### Brief
Go line by line through the data below, counting each one that has "Lemma", and give the final count only.
::::
(* ===== verification/CoPub.v ===== *)
(** The coroutine types of utils/co_pub.hpp: what a call of a coroutine function does and what
    its caller holds afterwards.

    A body is its run up to its first suspension or its end, as a step of the caller's state; a
    member that was never assigned is [None]. *)
From S2P Require Import Prelude Eff.

Section task.
Context {S T : Type}.

(** The promise inside the coroutine's frame, and the object the caller gets. *)
Record promise_type : Type := { promise_conn : option T }.
Record CoTask : Type := { task_conn : option T }.

Definition get_return_object (p : promise_type) : CoTask := {| task_conn := promise_conn p |}.
Definition return_value (p : promise_type) (co_conn : T) : promise_type := {| promise_conn := Some co_conn |}.
Definition promise_GetConnect (p : promise_type) : option T := promise_conn p.
Definition GetConnect (t : CoTask) : option T := task_conn t.

(** How a run of the body ends; an exception of the body is an outcome of [eff]. *)
Inductive body_end : Type := Suspended | CoReturned (v : T).

(** A call: the promise, the object, then the body at once ([initial_suspend] never suspends), an
    exception swallowed by [unhandled_exception]; a body at its end is destroyed with its promise
    ([final_suspend] never suspends). *)
Definition call_task (body : eff S body_end) : eff S (CoTask * option promise_type) := fun s =>
  let p := {| promise_conn := None |} in
  let task := get_return_object p in
  match body s with
  | Done s' (CoReturned v) => let _ := return_value p v in Done s' (task, None)
  | Done s' Suspended => Done s' (task, Some p)
  | Raised s' _ => Done s' (task, None)
  | Stuck => Stuck
  end.

(** [CoVoidTask] has no members: its call only runs the body. *)
Definition call_void (body : eff S unit) : eff S unit := fun s =>
  match body s with
  | Done s' _ => Done s' tt
  | Raised s' _ => Done s' tt
  | Stuck => Stuck
  end.

(** No call lets its caller see the value that is returned, and none raises. *)
Lemma call_task_no_value (body : eff S body_end) s : body s <> Stuck ->
  exists s' p, call_task body s = Done s' ({| task_conn := None |}, p) /\ GetConnect {| task_conn := None |} = None.
Proof. intros H. unfold call_task. destruct (body s) as [s' [|v]|s' x|]; [..|done]; eauto. Qed.

Lemma call_void_raises_nothing (body : eff S unit) s : body s <> Stuck -> exists s', call_void body s = Done s' tt.
Proof. intros H. unfold call_void. destruct (body s); [eauto..|done]. Qed.
End task.
Lemma request_received_step s now pre d k : reading s pre -> d <> [] -> (pre ++ d) ++ k = text ++ body ->
  if decide (k = []) then
    exists s0, request_received GetHandle handler uv_write now (mkRecv RECV_OK (Zlen d)) d s =
      (call_handle handler uv_write h co_seen ;; mret false) s0 /\ about_to_answer s s0
  else
    exists s', request_received GetHandle handler uv_write now (mkRecv RECV_OK (Zlen d)) d s = Done s' true /\
      reading s' (pre ++ d) /\ accept_conn_ s' = accept_conn_ s.
Proof.
  intros [[Hr Hw Hh Hcl Hu Ha] Hst] Hd E. unfold request_received. cbn [recv_status].
  erewrite bind_done by reflexivity. erewrite bind_done by reflexivity. set (s1 := s <| alive_ms_ := now |>).
  destruct Hst as [(k0 & Hrdy & Hb & Hbp & Hc & Hcp & E0 & Hk0)|(b & k0 & Hrdy & Hq & Hc & Hcp & E0 & Eb & Hk0)].
  - replace (header_is_ready_ s1) with false by (unfold s1; destruct s; done). cbn [negb].
    destruct (reading_cases pre d k E) as [(k1 & E1 & Hk1)|(b & E1 & Eb)].
    + destruct (AnalyzeHeader_more s1 pre d k1) as (q & EA & Hq & Hqp);
        [unfold s1; destruct s; assumption..|done|done|].
      rewrite (bind_done _ _ _ _ _ EA). change (0 =? 0) with true. cbv iota.
      rewrite decide_False by (intros ->; rewrite app_nil_r in E; rewrite E in E1; apply (f_equal (@length _)) in E1;
        rewrite !length_app in E1; destruct k1; [done|cbn in E1; lia]).
      eexists. split; [reflexivity|]. split; [|unfold s1; destruct s; done].
      unfold s1. destruct s; cbn in *. split; [constructor; done|]. left. exists k1. done.
    + destruct (AnalyzeHeader_full s1 pre d b k) as (hq & cq & c & EA & Hq & Hqp);
        [unfold s1; destruct s; assumption..|done|done|].
      rewrite (bind_done _ _ _ _ _ EA). change (1 =? 0) with false. change (1 <? 0) with false. cbv iota.
      set (s2 := _ <| content_data_ := cq |>). destruct (decide (k = [])) as [->|Hk].
      * rewrite app_nil_r in Eb. destruct (dispatch_now s2 now) as (s0 & ED & Hab);
          [unfold s2, s1; destruct s; cbn in *; subst; done..|].
        exists s0. split; [exact ED|]. unfold s2, s1 in Hab. destruct s; exact Hab.
      * rewrite (dispatch_more s2 now b k); [|unfold s2, s1; destruct s; done..].
        eexists. split; [reflexivity|]. split; [|unfold s2, s1; destruct s; done].
        unfold s2, s1. destruct s; cbn in *. split; [constructor; done|]. right. exists b, k. done.
  - replace (header_is_ready_ s1) with true by (unfold s1; destruct s; done). cbn [negb].
    rewrite E0, Eb in E. rewrite <- !app_assoc in E. apply app_inv_head, app_inv_head in E.
    assert (Hl := Hlen). rewrite Eb, <- E, !Zlen_app in Hl. pose proof (Zlen_nonneg text). pose proof (Zlen_nonneg k).
    destruct (append_content_ok s1 b d) as (cq & EA & Hcq & Hcqp); [unfold s1; destruct s; assumption..|lia|].
    rewrite (bind_done _ _ s1 (s1 <| content_data_ := cq |>) 1) by (rewrite (bind_done _ _ _ _ _ EA); done).
    change (1 =? 0) with false. change (1 <? 0) with false. cbv iota. set (s2 := s1 <| content_data_ := cq |>).
    assert (Eb' : body = (b ++ d) ++ k) by (rewrite Eb, <- E, app_assoc; done).
    destruct (decide (k = [])) as [->|Hk].
    + rewrite app_nil_r in Eb'. destruct (dispatch_now s2 now) as (s0 & ED & Hab);
        [unfold s2, s1; destruct s; cbn in *; rewrite ?Eb'; done..|].
      exists s0. split; [exact ED|]. unfold s2, s1 in Hab. destruct s; exact Hab.
    + rewrite (dispatch_more s2 now (b ++ d) k); [|unfold s2, s1; destruct s; done..].
      eexists. split; [reflexivity|]. split; [|unfold s2, s1; destruct s; done].
      unfold s2, s1. destruct s; cbn in *. split; [constructor; done|]. right. exists (b ++ d), k.
      rewrite E0, app_assoc. done.
Qed.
::::
### Problem solution
3